In Q's rendering, if the dream world of cards is all law and no eros and to humanise that world, one has to 'sexualise' it, the question crops up if sexual instinct can be the definitive human trait? What about the non-human animals? This would mean that the dream world is 'sexless' and simply mechanical while for me what Tagore implies is not this kind of simplistic compartmentalisation but a complex interweaving of the erotic and the machinic qua the human!

Is it 'I fuck therefore I am human' and otherwise I am a machinic face of law?

What about the law of sexuality itself?

In this way, one law will only replace another and to see this as man's 'revenge' (or the prince's revenge on behalf of his mother in true blue Manmohan Desai style) makes it even more ludicrous!

Tasher Desh is an absolutely brilliant work by Tagore and Q's meddling is way too overambitious and flat!




Snippets on Cinema 1: Meghe Dhaka Tara



Finally watched Kamaleshwar Mukherjee's Meghe Dhaka Tara. A lot has been written on it; I would simply like to make one point.

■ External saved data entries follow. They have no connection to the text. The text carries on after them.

Lemma machine_only_refl b : machine_only b b.
Proof. exists (a_os (bt_app b)). by destruct b as [[] ? ? ? ? ?]. Qed.
#[local] Instance quiet_preorder : PreOrder quiet.
Proof.
  split; [intros b; split; [apply machine_only_refl|done]|].
  intros a b c [(o1&->&H1) S1] [(o2&->&H2) S2]. split; [|by rewrite S2].
  exists o2. split; [done|]. destruct H1, H2. cbn in *. split; congruence.
Qed.

Abbreviation hushed := (within (λ _, True) quiet).

Lemma hushed_bind {A B} (m : BT A) (f : A → BT B) : hushed m → (∀ x, hushed (f x)) → hushed (m ≫= f).
Proof. intros Hm Hf. by apply within_bind; [apply _|..]. Qed.

Lemma hushed_world {A} (m : IO A) : hushed (bt_os (om_world m)).
Proof.
  intros [a s o u l h] _. unfold bt_os, bt_am, on_sup, on_os, om_world. cbn.
  destruct (m (o_world (a_os a))) as [r w]. split; [|done]. eexists. by destruct a.
Qed.
Lemma hushed_read {A} (f : os → A) : hushed (bt_os (gets f)).
Proof. intros [[] ? ? ? ? ?] _. split; [|done]. apply machine_only_refl. Qed.

Lemma bt_os_bind {A B} (m : OM A) (f : A → OM B) b : bt_os (m ≫= f) b = (bt_os m ≫= λ x, bt_os (f x)) b.
Proof.
  destruct b as [a s o u l h]. unfold bt_os, bt_am, on_sup, on_os, mbind, M_bind. cbn.
  destruct (m (a_os a)) as [[x|e] o1]; [|by destruct a]. cbn. destruct (f x o1) as [r o2]. by destruct a.
Qed.
Lemma bt_os_ret {A} (x : A) b : bt_os (mret x) b = (Ok x, b).
Proof. by destruct b as [[] ? ? ? ? ?]. Qed.

Lemma hushed_os_bind {A B} (m : OM A) (f : A → OM B) :
  hushed (bt_os m) → (∀ x, hushed (bt_os (f x))) → hushed (bt_os (m ≫= f)).
Proof. intros Hm Hf b Hb. rewrite bt_os_bind. by apply (hushed_bind (bt_os m) (λ x, bt_os (f x)) Hm Hf). Qed.
Lemma hushed_os_ret {A} (x : A) : hushed (bt_os (mret x)).
Proof. intros b _. by rewrite bt_os_ret. Qed.
Lemma hushed_log line : hushed (log line).
Proof. apply hushed_world. Qed.
(** A network of the two daemons: what A has queued for B, oldest first, how
    much of it B has been given, whether B runs and since when, and the events
    its clients have yet to read.  A queue that [keeps] nothing hands over what
    is sent while B runs and forgets the rest. *)
Record rnet := Rnet {
  rn_clock : Z; rn_up : bool; rn_since : Z; rn_queue : list string; rn_given : nat; rn_events : list json; rn_keeps : bool }.
Definition rn_pass (d : Z) (w : rnet) : rnet :=
  Rnet (rn_clock w + d) (rn_up w) (rn_since w) (rn_queue w) (rn_given w) (rn_events w) (rn_keeps w).
Definition stopped (w : rnet) : rnet :=
  Rnet (rn_clock w) false (rn_since w) (rn_queue w) (rn_given w) (rn_events w) (rn_keeps w).
Definition started (w : rnet) : rnet :=
  Rnet (rn_clock w) true (rn_clock w) (rn_queue w) (rn_given w) [] (rn_keeps w).
(** The queue reaches a B that has been up for two seconds. *)
Definition flushed (w : rnet) : rnet :=
  if rn_up w && rn_keeps w && (rn_since w + 2000 <=? rn_clock w)
  then Rnet (rn_clock w) true (rn_since w) (rn_queue w) (length (rn_queue w)) (rn_events w) true else w.
Definition rn_send (payload : string) (w : rnet) : json * rnet :=
  let queue := rn_queue w ++ [payload] in
  let seq := JInt (Z.of_nat (length queue)) in
  let ev := JObj [("op", JStr "recv"); ("from", JStr "na"); ("payload", JStr payload); ("seq", seq)] in
  (JObj [("op", JStr "queued"); ("seq", seq)],
   Rnet (rn_clock w) (rn_up w) (rn_since w) queue (if rn_up w then length queue else rn_given w)
     (if rn_up w then rn_events w ++ [ev] else rn_events w) (rn_keeps w)).
Definition rn_history (after : nat) (w : rnet) : json :=
  let given := zip (seq 1 (rn_given w)) (take (rn_given w) (rn_queue w)) in
  JObj [("op", JStr "history");
        ("msgs", JArr ((λ np, JObj [("seq", JInt (Z.of_nat np.1)); ("payload", JStr np.2)])
                         <$> filter (λ np, (after < np.1)%nat) given));
        ("oldest", JInt 1); ("latest", JInt (Z.of_nat (rn_given w)))].
Definition rn_request (sock op : string) (fields : list (string * json)) (w : rnet) : result json * rnet :=
  let w := flushed (rn_pass 1 w) in
  if (sock =? "b")%string && negb (rn_up w) then (Raise (DaemonError "daemon unreachable"), w)
  else if (op =? "whoami")%string then (Ok (JObj [("key", JStr ("n" +:+ sock))]), w)
  else if (op =? "watch")%string then (Ok (JObj [("op", JStr "watching")]), w)
  else if (op =? "send")%string then
    match dict_get "payload" fields with
    | Some (JStr p) => let '(r, w) := rn_send p w in (Ok r, w)
    | _ => (Raise (DaemonError "bad send"), w)
    end
  else if (op =? "history")%string then
    (Ok (rn_history (match dict_get "seq" fields with Some (JInt n) => Z.to_nat n | _ => 0%nat end) w), w)
  else if (op =? "presence")%string then
    (Ok (JObj [("presence", JArr [JObj [("key", JStr "na"); ("online", JBool true)]])]), w)
  else (Raise (DaemonError "unknown op"), w).
Definition rn_event (sock : string) (w : rnet) : option json * rnet :=
  match rn_events w with
  | ev :: l => (Some ev, Rnet (rn_clock w) (rn_up w) (rn_since w) (rn_queue w) (rn_given w) l (rn_keeps w))
  | [] => (None, rn_pass 1000 w)
  end.
Local Instance sm_nodes : Nodes := {|
  net := rnet; n_clock := rn_clock; n_pass := rn_pass; n_exists _ _ := true; n_connect _ _ := Ok tt;
  n_request := rn_request; n_event := rn_event |}.
(** Both sides of the statement below are tests of bytes: the tests of
    constants are evaluated, the others compared test by test. *)
Ltac eval_closed :=
  repeat match goal with
         | |- context [Z.eqb ?a ?b] =>
             let v := eval vm_compute in (Z.eqb a b) in
             lazymatch v with
             | true => change (Z.eqb a b) with true
             | false => change (Z.eqb a b) with false
             end
         | |- context [Z.ltb ?a ?b] =>
             let v := eval vm_compute in (Z.ltb a b) in
             lazymatch v with
             | true => change (Z.ltb a b) with true
             | false => change (Z.ltb a b) with false
             end
         | |- context [Z.leb ?a ?b] =>
             let v := eval vm_compute in (Z.leb a b) in
             lazymatch v with
             | true => change (Z.leb a b) with true
             | false => change (Z.leb a b) with false
             end
         | |- context [Z.land ?a 15] =>
             let v := eval vm_compute in (Z.land a 15) in
             lazymatch v with
             | Z0 => change (Z.land a 15) with v
             | Zpos _ => change (Z.land a 15) with v
             end
         | |- context [utf8Range ?a] =>
             let v := eval vm_compute in (utf8Range a) in
             lazymatch v with
             | Z0 => change (utf8Range a) with v
             | Zpos _ => change (utf8Range a) with v
             end
         end;
  cbn [andb orb negb]; cbv iota.

Ltac byte_tests :=
  eval_closed;
  repeat (match goal with
          | |- context [?a <? ?b] => destruct (Z.ltb_spec a b)
          | |- context [?a <=? ?b] => destruct (Z.leb_spec a b)
          | |- context [?a =? ?b] => destruct (Z.eqb_spec a b)
          end; try lia; cbn [andb orb negb]; cbv iota; eval_closed);
  try reflexivity.

(** The tests of the byte [b] first. *)
Ltac tests_on b :=
  repeat (match goal with
          | |- context [b =? ?c] => destruct (Z.eqb_spec b c)
          | |- context [?c <=? b] => destruct (Z.leb_spec c b)
          | |- context [b <=? ?c] => destruct (Z.leb_spec b c)
          | |- context [?c <? b] => destruct (Z.ltb_spec c b)
          | |- context [b <? ?c] => destruct (Z.ltb_spec b c)
          end; try lia; cbn [andb orb negb]; cbv iota).

Ltac class_is c :=
  lazymatch goal with
  | |- context [utf8_class ?b] =>
      let Hc := fresh "Hc" in
      assert (Hc : utf8_class b = c) by (unfold utf8_class; tests_on b; reflexivity);
      rewrite Hc; clear Hc;
      unfold utf8_length, utf8lo, utf8hi, s0, s1, s2, s3, s4, s5, s6, s7, s8;
      cbv zeta; eval_closed; tests_on b; byte_tests
  end.
(** X29. /lock deactivates the poll before it posts the summary.  When the
    backend rejects message writes and nothing else, /lock on a group whose
    one active poll has metadata that decodes throws; the poll is inactive
    all the same, the group is left without an active poll, and no
    notification and no message has been written. *)
Theorem lock_failure_leaves_poll_inactive (env : Env) (G : string) (name : option string)
    (w : World) (active : Poll.t) :
  (∀ n, rejects env (CreateDocument MESSAGES) n = true) →
  (∀ c n, c ≠ CreateDocument MESSAGES → rejects env c n = false) →
  activePolls G w = [active] →
  validMetadata (Poll.metadata active) = true →
  ∃ w',
    Planbot.lockDecision env G name w
      = (Throw (AppwriteException (CreateDocument MESSAGES)), w')
    ∧ activePolls G w' = []
    ∧ (∀ p, In p (polls (db w')) → Poll.id p = Poll.id active → Poll.active p = false)
    ∧ votes (db w') = votes (db w)
    ∧ messages (db w') = messages (db w)
    ∧ notifications (db w') = notifications (db w).
Proof.
  intros Hrej Hacc Hactive Hvalid.
  destruct (lockDecision_message_rejected env G name w active [] Hrej Hacc Hactive Hvalid)
    as (w' & H & Hp & Hv & Hm & Hn).
  exists w'. split; [done|]. split.
  { unfold activePolls. rewrite Hp. by apply activePolls_after_lock. }
  split; [|done]. intros p Hin Hid. rewrite Hp in Hin.
  apply in_map_iff in Hin as (x & <- & _). unfold databases.hasId in *. simpl in *.
  case_bool_decide as Hx; [done|]. by destruct Hx.
Qed.

Lemma lock_failure_leaves_poll_inactive_witness :
  ∃ w',
    Planbot.lockDecision Sample.envNoMessages "g1" (Some "Friends") Sample.voted
      = (Throw (AppwriteException (CreateDocument MESSAGES)), w')
    ∧ activePolls "g1" w' = []
    ∧ notifications (db w') = notifications (db Sample.voted).
Proof.
  assert (Hacc : ∀ c n, c ≠ CreateDocument MESSAGES →
                        rejects Sample.envNoMessages c n = false).
  { intros [[]|[]|[]|[]|[]] n Hc; try reflexivity. by destruct Hc. }
  destruct (lock_failure_leaves_poll_inactive Sample.envNoMessages "g1" (Some "Friends")
              Sample.voted Sample.older (fun _ => eq_refl) Hacc eq_refl eq_refl)
    as (w' & H & Hnone & _ & _ & _ & Hn).
  exists w'. split; [exact H|]. split; [exact Hnone|exact Hn].
Defined.

(** X30. A notification that cannot be written does not stop /lock.  When
    the backend rejects notification writes and nothing else, /lock on a
    group with an active poll whose metadata decodes returns normally: the
    poll is inactive and the summary is posted, no notification exists, and
    one line is logged for each join vote on the poll. *)
Theorem lock_survives_notification_failure (env : Env) (G : string) (name : option string)
    (w : World) (active : Poll.t) (rest : list Poll.t) :
  (∀ n, rejects env (CreateDocument NOTIFICATIONS) n = true) →
  (∀ c n, c ≠ CreateDocument NOTIFICATIONS → rejects env c n = false) →
  activePolls G w = active :: rest →
  validMetadata (Poll.metadata active) = true →
  ∃ w' m,
    Planbot.lockDecision env G name w = (Ok tt, w')
    ∧ polls (db w') =
        map (fun x => if databases.hasId COLLECTIONS.POLLS (Poll.id active) x
                      then Poll.set_active false x else x) (polls (db w))
    ∧ votes (db w') = votes (db w)
    ∧ messages (db w') = messages (db w) ++ [m]
    ∧ notifications (db w') = notifications (db w)
    ∧ console w'
      = console w
        ++ replicate
             (countChoice "join"
                (List.filter (fun v => bool_decide (Vote.pollId v = Poll.id active))
                   (votes (db w))))
             "Failed to send notification:".
Proof. apply lockDecision_notifications_rejected. Qed.

Lemma lock_survives_notification_failure_witness :
  ∃ w',
    Planbot.lockDecision Scenario.envNoNotifications "g1" (Some "Friends") Sample.voted
      = (Ok tt, w')
    ∧ notifications (db w') = []
    ∧ console w' = ["Failed to send notification:"].
Proof.
  assert (Hacc : ∀ c n, c ≠ CreateDocument NOTIFICATIONS →
                        rejects Scenario.envNoNotifications c n = false).
  { intros [[]|[]|[]|[]|[]] n Hc; try reflexivity. by destruct Hc. }
  destruct (lock_survives_notification_failure Scenario.envNoNotifications "g1"
              (Some "Friends") Sample.voted Sample.older [] (fun _ => eq_refl) Hacc
              eq_refl eq_refl)
    as (w' & m & H & _ & _ & _ & Hn & Hc).
  exists w'. split; [exact H|]. split; [exact Hn|exact Hc].
Defined.
(** C9. A year outside the supported window gives fewer or no entries
    and no error: Thailand's population of a year up to 1940 finishes
    and writes nothing, and the population of a later year finishes and
    leaves no entry labelled with a lunisolar holiday whose lookup is
    absent.  The years are those of the calendar, and the feast dates
    that the lookups do return are dates of the calendar, up to
    9999-12-28. *)
Theorem thailand_out_of_range_is_silent (thls : _ThaiLuniSolar)
    (observed : bool) (year : Z) :
  year <= 1940
  ∨ (valid_year year ∧ feasts_between thls year 1 (_MAXORDINAL - 3)) →
  ∃ m, run (Thailand._populate thls observed year) = Ok m
       ∧ (year <= 1940 →
          m = ∅ ∧ ∀ m0, Thailand._populate thls observed year m0 = Ok (tt, m0))
       ∧ (makha_bucha_date thls year = None → no_label "Makha Bucha" m)
       ∧ (visakha_bucha_date thls year = None → no_label "Visakha Bucha" m)
       ∧ (asarnha_bucha_date thls year = None → no_label "Asarnha Bucha" m)
       ∧ (khao_phansa_date thls year = None → no_label "Buddhist Lent Day" m).
Proof.
  intros H. destruct (decide (year <= 1940)) as [Hold | Hnew].
  - exists ∅. unfold run, Thailand._populate.
    replace (year <=? 1940) with true by (symmetry; apply Z.leb_le; lia).
    repeat split; done.
  - destruct H as [? | [Hy Hf]]; [done |].
    destruct (writes_run _ _
      (thailand_populate_omits_absent_feasts thls observed year Hy
         ltac:(lia) Hf)) as (m & Hm & F).
    exists m. split; [done |]. split; [done |].
    unfold absent_feast_label in F.
    repeat split; intros Hnone; eapply map_Forall_no_label; eauto;
      cbn; intros _ Hl; apply Hl; tauto.
Qed.

Lemma thailand_out_of_range_is_silent_witness :
  (2060 <= 1940
   ∨ (valid_year 2060 ∧ feasts_between no_feasts 2060 1 (_MAXORDINAL - 3)))
  ∧ ∃ m, run (Thailand._populate no_feasts true 2060) = Ok m
         ∧ no_label "Makha Bucha" m.
Proof.
  assert (H : 2060 <= 1940
              ∨ (valid_year 2060
                 ∧ feasts_between no_feasts 2060 1 (_MAXORDINAL - 3))).
  { right. split; [| apply no_feasts_between].
    unfold valid_year, MINYEAR, MAXYEAR. lia. }
  split; [exact H |].
  destruct (thailand_out_of_range_is_silent no_feasts true 2060 H)
    as (m & Hm & _ & Hmakha & _).
  exists m. split; [exact Hm | exact (Hmakha eq_refl)].
Defined.

(** C8. A date maps to one label and the rule applied later wins: two
    assignments to a date leave the second label, and in every year from
    1980 on Thailand's map has "National Father's Day" on December 5,
    not the "HM King Bhumibol Adulyadej's Birthday" written there
    before.  The feast dates that the lunisolar lookups return are taken
    to lie in the year, up to December 1. *)
Theorem last_write_wins (thls : _ThaiLuniSolar) (observed : bool)
    (year : Z) (m0 : gmap Z string) :
  valid_year year → 1980 <= year →
  feasts_between thls year (_ymd2ord year JAN 1) (_ymd2ord year DEC 1) →
  (∀ d l1 l2, ∃ m, (self[d] = l1;; self[d] = l2) m0 = Ok (tt, m)
                   ∧ m !! d = Some l2)
  ∧ ∃ m, Thailand._populate thls observed year m0 = Ok (tt, m)
         ∧ m !! _ymd2ord year DEC 5 = Some "National Father's Day"
         ∧ m !! _ymd2ord year DEC 5
           ≠ Some "HM King Bhumibol Adulyadej's Birthday".
Proof.
  intros Hy H1980 Hf. split.
  - intros d l1 l2. eexists. split; [reflexivity |]. apply lookup_insert_eq.
  - assert (S : settles (_ymd2ord year DEC 5) "National Father's Day"
                  (Thailand._populate thls observed year)).
    { unfold Thailand._populate.
      replace (year <=? 1940) with false by (symmetry; apply Z.leb_gt; lia).
      eapply settles_skip.
      { by apply thailand_special_writes. }
      cbv beta zeta delta [Thailand.rules].
      settles_nav "National Father's Day" finishes.
      - apply settles_when; [apply Z.leb_le; lia |].
        eapply settles_skip; [apply writes_lift; lift_ok |].
        apply settles_add_with_observed. date_lia.
      - repeat writes_step. all: date_lia. }
    destruct (settles_at _ _ _ m0 S) as (m & Hm & L).
    exists m. split; [done |]. split; [done |]. rewrite L. discriminate.
Qed.

Lemma last_write_wins_witness :
  (valid_year 2011 ∧ 1980 <= 2011
   ∧ feasts_between feasts_2011 2011
       (_ymd2ord 2011 JAN 1) (_ymd2ord 2011 DEC 1))
  ∧ ∃ m, Thailand._populate feasts_2011 true 2011 ∅ = Ok (tt, m)
         ∧ m !! _ymd2ord 2011 DEC 5 = Some "National Father's Day".
Proof.
  assert (Hy : valid_year 2011) by (unfold valid_year, MINYEAR, MAXYEAR; lia).
  assert (H1980 : 1980 <= 2011) by lia.
  assert (Hf : feasts_between feasts_2011 2011
                 (_ymd2ord 2011 JAN 1) (_ymd2ord 2011 DEC 1)).
  { intros d [H | [H | [H | H]]]; injection H as <-; vm_compute;
      split; discriminate. }
  split; [exact (conj Hy (conj H1980 Hf)) |].
  destruct (last_write_wins feasts_2011 true 2011 ∅ Hy H1980 Hf)
    as (_ & m & Hm & L & _).
  exists m. exact (conj Hm L).
Defined.

Lemma thailand_special_2011 :
  HolidayBase._populate Thailand.special_holidays 2011 ∅
  = Ok (tt, <[_ymd2ord 2011 OCT 31 := Thailand.thai_flood_2011_emergency_lockdown]>
              (<[_ymd2ord 2011 OCT 28 := Thailand.thai_flood_2011_emergency_lockdown]>
                 (<[_ymd2ord 2011 OCT 27 := Thailand.thai_flood_2011_emergency_lockdown]>
                    (<[_ymd2ord 2011 MAY 16 := Thailand.thai_bridge_public_holiday]> ∅)))).
Proof. vm_compute. reflexivity. Qed.

Lemma thailand_rules_2011 thls observed :
  feasts_between thls 2011 (_ymd2ord 2011 JAN 1) (_ymd2ord 2011 OCT 23) →
  writes (λ d name, (d <= _ymd2ord 2011 OCT 26 ∨ _ymd2ord 2011 NOV 1 <= d)
                    ∧ name ≠ Thailand.thai_flood_2011_emergency_lockdown)
    (Thailand.rules thls observed 2011) tt.
Proof.
  intros Hf.
  assert (Hy : valid_year 2011) by (unfold valid_year, MINYEAR, MAXYEAR; lia).
  cbv beta zeta delta [Thailand.rules].
  repeat writes_step.
  all: first [ split; [date_lia | label_neq] | date_lia ].
Qed.

(** C2. Thailand's map for 2011 holds the three flood-lockdown entries,
    on October 27, 28 and 31 and nowhere else, together with every
    entry the rules of the year derive, and it has no entry on October
    29; what is in the map and not from the rules is from the special
    table of the year, these three entries and the bridge holiday of
    May 16.  The feast dates that the lunisolar lookups return for 2011 are
    taken to lie in 2011, up to October 23. *)
Theorem thailand_2011_flood_lockdown (thls : _ThaiLuniSolar)
    (observed : bool) :
  feasts_between thls 2011 (_ymd2ord 2011 JAN 1) (_ymd2ord 2011 OCT 23) →
  ∃ m g,
    run (Thailand._populate thls observed 2011) = Ok m
    ∧ run (Thailand.rules thls observed 2011) = Ok g
    ∧ m !! _ymd2ord 2011 OCT 27 = Some "Emergency Lockdown (2011 Thailand Floods)"
    ∧ m !! _ymd2ord 2011 OCT 28 = Some "Emergency Lockdown (2011 Thailand Floods)"
    ∧ m !! _ymd2ord 2011 OCT 31 = Some "Emergency Lockdown (2011 Thailand Floods)"
    ∧ (∀ d, m !! d = Some "Emergency Lockdown (2011 Thailand Floods)" →
            d = _ymd2ord 2011 OCT 27 ∨ d = _ymd2ord 2011 OCT 28
            ∨ d = _ymd2ord 2011 OCT 31)
    ∧ (∀ d l, g !! d = Some l → m !! d = Some l)
    ∧ (∀ d l, m !! d = Some l →
              g !! d = Some l
              ∨ (d = _ymd2ord 2011 MAY 16 ∧ l = "Bridge Public Holiday")
              ∨ ((d = _ymd2ord 2011 OCT 27 ∨ d = _ymd2ord 2011 OCT 28
                  ∨ d = _ymd2ord 2011 OCT 31)
                 ∧ l = "Emergency Lockdown (2011 Thailand Floods)"))
    ∧ m !! _ymd2ord 2011 OCT 29 = None.
Proof.
  intros Hf. destruct (thailand_rules_2011 thls observed Hf) as (w & Hw & F).
  pose proof thailand_special_2011 as Hs.
  set (s := <[_ymd2ord 2011 OCT 31 := _]> _) in Hs.
  exists (w ∪ s), w. split; [| split].
  - unfold run, Thailand._populate. cbn [Z.leb Z.compare Pos.compare Pos.compare_cont].
    unfold mbind, M_bind. by rewrite Hs, Hw.
  - unfold run. by rewrite Hw, (right_id_L ∅ (∪)).
  - assert (Hnone : ∀ d, _ymd2ord 2011 OCT 27 <= d <= _ymd2ord 2011 OCT 31 →
                         w !! d = None).
    { intros d Hd. destruct (w !! d) as [l |] eqn:E; [| done].
      destruct (F d l E) as [Hr _]. exfalso. clear -Hd Hr. date_lia. }
    assert (Hlook : ∀ d, _ymd2ord 2011 OCT 27 <= d <= _ymd2ord 2011 OCT 31 →
                         (w ∪ s) !! d = s !! d).
    { intros d Hd. by apply lookup_union_r, Hnone. }
    repeat split.
    + rewrite Hlook by (vm_compute; split; discriminate). reflexivity.
    + rewrite Hlook by (vm_compute; split; discriminate). reflexivity.
    + rewrite Hlook by (vm_compute; split; discriminate). reflexivity.
    + intros d [Hd | [_ Hd]]%lookup_union_Some_raw.
      * by destruct (F d _ Hd) as [_ []].
      * subst s. rewrite !lookup_insert_Some in Hd.
        destruct Hd as [[<- _] | [_ [[<- _] | [_ [[<- _] | [_ [[_ Hd] | [_ Hd]]]]]]]];
          auto; [discriminate Hd | done].
    + intros d l Hd. by apply lookup_union_Some_l.
    + intros d l [Hd | [_ Hd]]%lookup_union_Some_raw; [by left | right].
      subst s. rewrite !lookup_insert_Some in Hd.
      destruct Hd as [[<- <-] | [_ [[<- <-] | [_ [[<- <-] | [_ [[<- <-] | [_ Hd]]]]]]]];
        auto; done.
    + rewrite Hlook by (vm_compute; split; discriminate). reflexivity.
Qed.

I think the film contains an extremely dangerous portrait of Ritwik Ghatak as an artist because wittingly or unwittingly it ends up showing his cinema and his entire aesthetic practice as an extension of his clinical condition of depression. To centre his biopic on the mental hospital phase is one thing and to depict his entire thinking, the cinematic included, as an outward projection of his delusions is another!

It is such an unfair, diluted, if not outright stupid portrayal of the great director and the aesthete.

Let me clarify again to avoid confusion that I have nothing against the conception of 'psychic cinema' vis a vis Ghatak because one can find grounds for this kind of take in his case but what I fiercely oppose is the film's propensity to locate his cinematic flair entirely within the delusional structure of his clinical depression.

It's high time we get out of this inane stereotyping in which Ritwik Ghatak as a mad drunkard scores over the great creator he is, just like Binay Majumdar whose poetic self still remains secondary to his identity as someone's jilted lover gone mad!